» TASK STATEMENT
Take each line from the material below that includes the string "record" and copy it.
────────
(** ** The security group *)

(** The outcome of [create_security_group], case by case. *)
Lemma create_security_group_cases (W : World) (a : AWS) (t : list action)
    (f : gmap string file) :
  let c := CreateSecurityGroup (ec2_security_group a) "DESCRIPTION" (vpc_id W) in
  let g := AuthorizeIngress (w_group_id W) in
  create_security_group W (mkSt a (mkSys t f))
  = match w_fails W (length t) DescribeVpcs with
    | Some e => Raise e (mkSt a (mkSys (t ++ [DescribeVpcs]) f))
    | None =>
        match w_vpcs W with
        | Some [] => Raise IndexError (mkSt a (mkSys (t ++ [DescribeVpcs]) f))
        | _ =>
            match w_fails W (S (length t)) c with
            | Some _ =>
                Raise (NameError "ClientError")
                  (mkSt a (mkSys ((t ++ [DescribeVpcs]) ++ [c]) f))
            | None =>
                match w_fails W (S (S (length t))) g with
                | Some _ =>
                    Raise (NameError "ClientError")
                      (mkSt a (mkSys (((t ++ [DescribeVpcs]) ++ [c]) ++ [g]) f))
                | None =>
                    Ok tt
                      (mkSt (with_ec2_security_group_ids (Some [w_group_id W]) a)
                         (mkSys
                            ((((t ++ [DescribeVpcs]) ++ [c]) ++ [g])
                             ++ [LogWarn ("security group id is "
                                          +:+ str_list [w_group_id W])])
                            f))
                end
            end
        end
    end.
Proof.
  intros c g. subst c g.
  assert (forall x y : action, length ((t ++ [x]) ++ [y]) = S (S (length t)))
    as L2 by (intros; rewrite !length_app; simpl; lia).
  assert (forall x : action, length (t ++ [x]) = S (length t))
    as L1 by (intros; rewrite length_app; simpl; lia).
  unfold create_security_group, try_except, bind, ext, get_self, vpc_id.
  cbn [self sys trace fs log].
  destruct (w_fails W (length t) DescribeVpcs); [reflexivity|].
  destruct (w_vpcs W) as [[|v vs]|]; [reflexivity| |];
    cbn [ret self sys trace fs log]; rewrite L1;
    (destruct (w_fails W (S (length t)) _);
     [reflexivity|]);
    cbn [self sys trace fs log]; rewrite L2;
    (destruct (w_fails W (S (S (length t))) _); reflexivity).
Qed.

(** X8.  The VPC lookup of [create_security_group]: an account whose list of
    VPCs is empty makes it raise [IndexError] right after the lookup, with
    nothing requested; a response without the [Vpcs] key, or whose first VPC
    has no [VpcId], makes it request the group with the empty string as VPC
    id. *)
Theorem create_security_group_vpc_lookup (W : World) (s : St AWS) :
  w_fails W (length (trace (sys s))) DescribeVpcs = None ->
  (w_vpcs W = Some [] ->
   create_security_group W s = Raise IndexError (log DescribeVpcs s))
  /\ (w_vpcs W = None \/ (exists vs, w_vpcs W = Some (None :: vs)) ->
      exists l,
        trace (sys (final (create_security_group W s)))
        = trace (sys s)
          ++ DescribeVpcs
             :: CreateSecurityGroup (ec2_security_group (self s))
                  "DESCRIPTION" ""
             :: l).
Proof.
  destruct s as [a [t f]]. cbn [self sys trace]. intros Hd.
  rewrite create_security_group_cases, Hd. unfold vpc_id. split.
  - intros ->. reflexivity.
  - intros [Hv|[vs Hv]]; rewrite Hv; cbn [default];
      (destruct (w_fails W (S (length t)) _);
       [exists []|destruct (w_fails W (S (S (length t))) _);
                  [eexists [_]|eexists [_; _]]]);
      cbn [final sys trace]; rewrite <- ?app_assoc; reflexivity.
Qed.

(** An account without a VPC. *)
Lemma create_security_group_vpc_lookup_witness :
  w_fails no_vpc_world (length (trace (sys (fresh sample_aws)))) DescribeVpcs
  = None
  /\ create_security_group no_vpc_world (fresh sample_aws)
     = Raise IndexError (log DescribeVpcs (fresh sample_aws)).
Proof.
  split; [reflexivity|].
  apply (create_security_group_vpc_lookup no_vpc_world (fresh sample_aws));
    reflexivity.
Defined.

(** X9.  [create_security_group] never touches the files, performs a prefix
    of its four actions (so it never logs an error), and either returns with
    [ec2_security_group_ids] set to the one id of the new group or does not
    return and leaves the record as it was: it never goes on with the ids
    unset. *)
Theorem create_security_group_all_or_nothing (W : World) (s : St AWS) :
  let o := create_security_group W s in
  fs (sys (final o)) = fs (sys s)
  /\ (exists l, trace (sys (final o)) = trace (sys s) ++ l
                /\ l `prefix_of` security_group_actions W (self s))
  /\ ((returned o = Some tt
       /\ self (final o)
          = with_ec2_security_group_ids (Some [w_group_id W]) (self s)
       /\ added (trace (sys s)) (trace (sys (final o)))
          = security_group_actions W (self s))
      \/ (exists e, raised o = Some e) /\ self (final o) = self s).
Proof.
  destruct s as [a [t f]]. cbn zeta. cbn [self sys trace fs].
  rewrite create_security_group_cases. unfold security_group_actions.
  destruct (w_fails W (length t) DescribeVpcs) as [e|].
  { cbn [final sys trace fs self raised]. split; [reflexivity|].
    split; [|right; split; [eexists|]; reflexivity].
    exists [DescribeVpcs]. split; [reflexivity|]. eexists; reflexivity. }
  assert (w_vpcs W = Some [] \/ w_vpcs W <> Some []) as [Hv|Hv]
    by (destruct (w_vpcs W) as [[|? ?]|]; [left; reflexivity|right..];
        discriminate).
  { rewrite Hv. cbn [final sys trace fs self raised]. split; [reflexivity|].
    split; [|right; split; [eexists|]; reflexivity].
    exists [DescribeVpcs]. split; [reflexivity|]. eexists; reflexivity. }
  assert (forall X Y : outcome AWS unit,
             match w_vpcs W with Some [] => X | _ => Y end = Y) as ->
    by (intros; destruct (w_vpcs W) as [[|? ?]|];
        [contradiction Hv|..]; reflexivity).
  destruct (w_fails W (S (length t)) _) as [e|].
  { cbn [final sys trace fs self raised]. split; [reflexivity|].
    split; [|right; split; [eexists|]; reflexivity].
    eexists [_; _]. rewrite <- !app_assoc. split; [reflexivity|].
    eexists; reflexivity. }
  destruct (w_fails W (S (S (length t))) _) as [e|].
  { cbn [final sys trace fs self raised]. split; [reflexivity|].
    split; [|right; split; [eexists|]; reflexivity].
    eexists [_; _; _]. rewrite <- !app_assoc. split; [reflexivity|].
    eexists; reflexivity. }
  cbn [final sys trace fs self returned]. split; [reflexivity|].
  rewrite <- !app_assoc. cbn [app]. split.
  - eexists. split; [reflexivity|]. reflexivity.
  - left. split; [reflexivity|]. split; [reflexivity|].
    unfold added. apply drop_app_length.
Qed.

(** X10.  When the group has been created and the ingress rule is refused,
    [create_security_group] raises [NameError] for the name [ClientError],
    which the module does not bind, whatever the error was; the record holds
    no id of the group that now exists in the cloud. *)
Theorem ingress_failure_forgets_the_group (W : World) (s : St AWS) (e0 : exn) :
  w_fails W (length (trace (sys s))) DescribeVpcs = None ->
  w_vpcs W <> Some [] ->
  w_fails W (S (length (trace (sys s))))
    (CreateSecurityGroup (ec2_security_group (self s)) "DESCRIPTION" (vpc_id W))
  = None ->
  w_fails W (S (S (length (trace (sys s))))) (AuthorizeIngress (w_group_id W))
  = Some e0 ->
  create_security_group W s
  = Raise (NameError "ClientError")
      (log (AuthorizeIngress (w_group_id W))
         (log (CreateSecurityGroup (ec2_security_group (self s)) "DESCRIPTION"
                 (vpc_id W))
            (log DescribeVpcs s)))
  /\ ec2_security_group_ids (self (final (create_security_group W s)))
     = ec2_security_group_ids (self s).
Proof.
  destruct s as [a [t f]]. cbn [self sys trace]. intros Hd Hv Hc Hg.
  rewrite create_security_group_cases, Hd, Hc, Hg.
  destruct (w_vpcs W) as [[|? ?]|]; [contradiction Hv; reflexivity|..];
    split; reflexivity.
Qed.

(** The cloud creates the group and refuses the rule. *)
Lemma ingress_failure_forgets_the_group_witness :
  create_security_group ingress_refusing_world (fresh sample_aws)
  = Raise (NameError "ClientError")
      (log (AuthorizeIngress "sg-1")
         (log (CreateSecurityGroup "FOGROS_SECURITY_GROUPAWS59" "DESCRIPTION"
                 "vpc-1")
            (log DescribeVpcs (fresh sample_aws))))
  /\ ec2_security_group_ids
       (self (final (create_security_group ingress_refusing_world
                       (fresh sample_aws))))
     = None.
Proof.
  apply (ingress_failure_forgets_the_group ingress_refusing_world
           (fresh sample_aws)
           (Foreign "ClientError" "InvalidPermission.Malformed"));
    [reflexivity|discriminate|reflexivity|reflexivity].
Defined.

(** ** The instance *)

Lemma bind_after_Raise {T A B} (m : M T A) (k : A -> M T B) s e s1 :
  m s = Raise e s1 -> bind m k s = Raise e s1.
Proof. unfold bind. intros ->. reflexivity. Qed.

Lemma bind_after_Hang {T A B} (m : M T A) (k : A -> M T B) s s1 :
  m s = Hang s1 -> bind m k s = Hang s1.
Proof. unfold bind. intros ->. reflexivity. Qed.

Lemma bind_after_Ok {T A B} (m : M T A) (k : A -> M T B) s a s1 :
  m s = Ok a s1 -> bind m k s = k a s1.
Proof. unfold bind. intros ->. reflexivity. Qed.

(** The run of [create_ec2_instance] up to the loop, case by case. *)
Lemma create_ec2_instance_cases (W : World) (fuel : nat) (a : AWS)
    (t : list action) (f : gmap string file) :
  let c := CreateInstances (aws_ami_image a) (ec2_instance_type a)
             (ec2_key_name a) (ec2_security_group_ids a)
             (ec2_instance_disk_size a) in
  create_ec2_instance W fuel (mkSt a (mkSys t f))
  = match w_fails W (length t) c with
    | Some e => Raise e (mkSt a (mkSys (t ++ [c]) f))
    | None =>
        match w_fails W (S (length t)) WaitUntilRunning with
        | Some e => Raise e (mkSt a (mkSys ((t ++ [c]) ++ [WaitUntilRunning]) f))
        | None =>
            match w_fails W (S (S (length t))) Reload with
            | Some e =>
                Raise e
                  (mkSt a
                     (mkSys (((t ++ [c]) ++ [WaitUntilRunning]) ++ [Reload]) f))
            | None =>
                (instance <- poll_public_ip W fuel (inst W 1) ;;
                 a <- get_self ;;
                 match public_ip (base a) with
                 | None =>
                     raise (TypeError
                              "can only concatenate str (not NoneType) to str")
                 | Some addr =>
                     emit (LogWarn ("EC2 instance is created with ip address: "
                                    +:+ addr))
                 end ;;
                 ret instance)
                  (mkSt (set_addr (inst W 1) a)
                     (mkSys (t ++ [c; WaitUntilRunning; Reload;
                                   Print (w_instance_id W)]) f))
            end
        end
    end.
Proof.
  intros c. subst c.
  assert (forall x y : action, length ((t ++ [x]) ++ [y]) = S (S (length t)))
    as L2 by (intros; rewrite !length_app; simpl; lia).
  assert (forall x : action, length (t ++ [x]) = S (length t))
    as L1 by (intros; rewrite length_app; simpl; lia).
  unfold create_ec2_instance.
  unfold bind at 1. cbn [get_self self].
  unfold bind at 1. unfold ext at 1. cbn [self sys trace fs log].
  destruct (w_fails W (length t) _); [reflexivity|].
  unfold bind at 1. unfold ext at 1. cbn [self sys trace fs log]. rewrite L1.
  destruct (w_fails W (S (length t)) _); [reflexivity|].
  unfold bind at 1. unfold ext at 1. cbn [self sys trace fs log]. rewrite L2.
  destruct (w_fails W (S (S (length t))) _); [reflexivity|].
  unfold bind at 1. unfold modify at 1.
  unfold bind at 1. unfold emit at 1.
  unfold bind at 1. unfold modify at 1.
  unfold log. cbn [self sys trace fs].
  rewrite <- !app_assoc. reflexivity.
Qed.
────────
» WRITTEN REPLY
    return and leaves the record as it was: it never goes on with the ids
    which the module does not bind, whatever the error was; the record holds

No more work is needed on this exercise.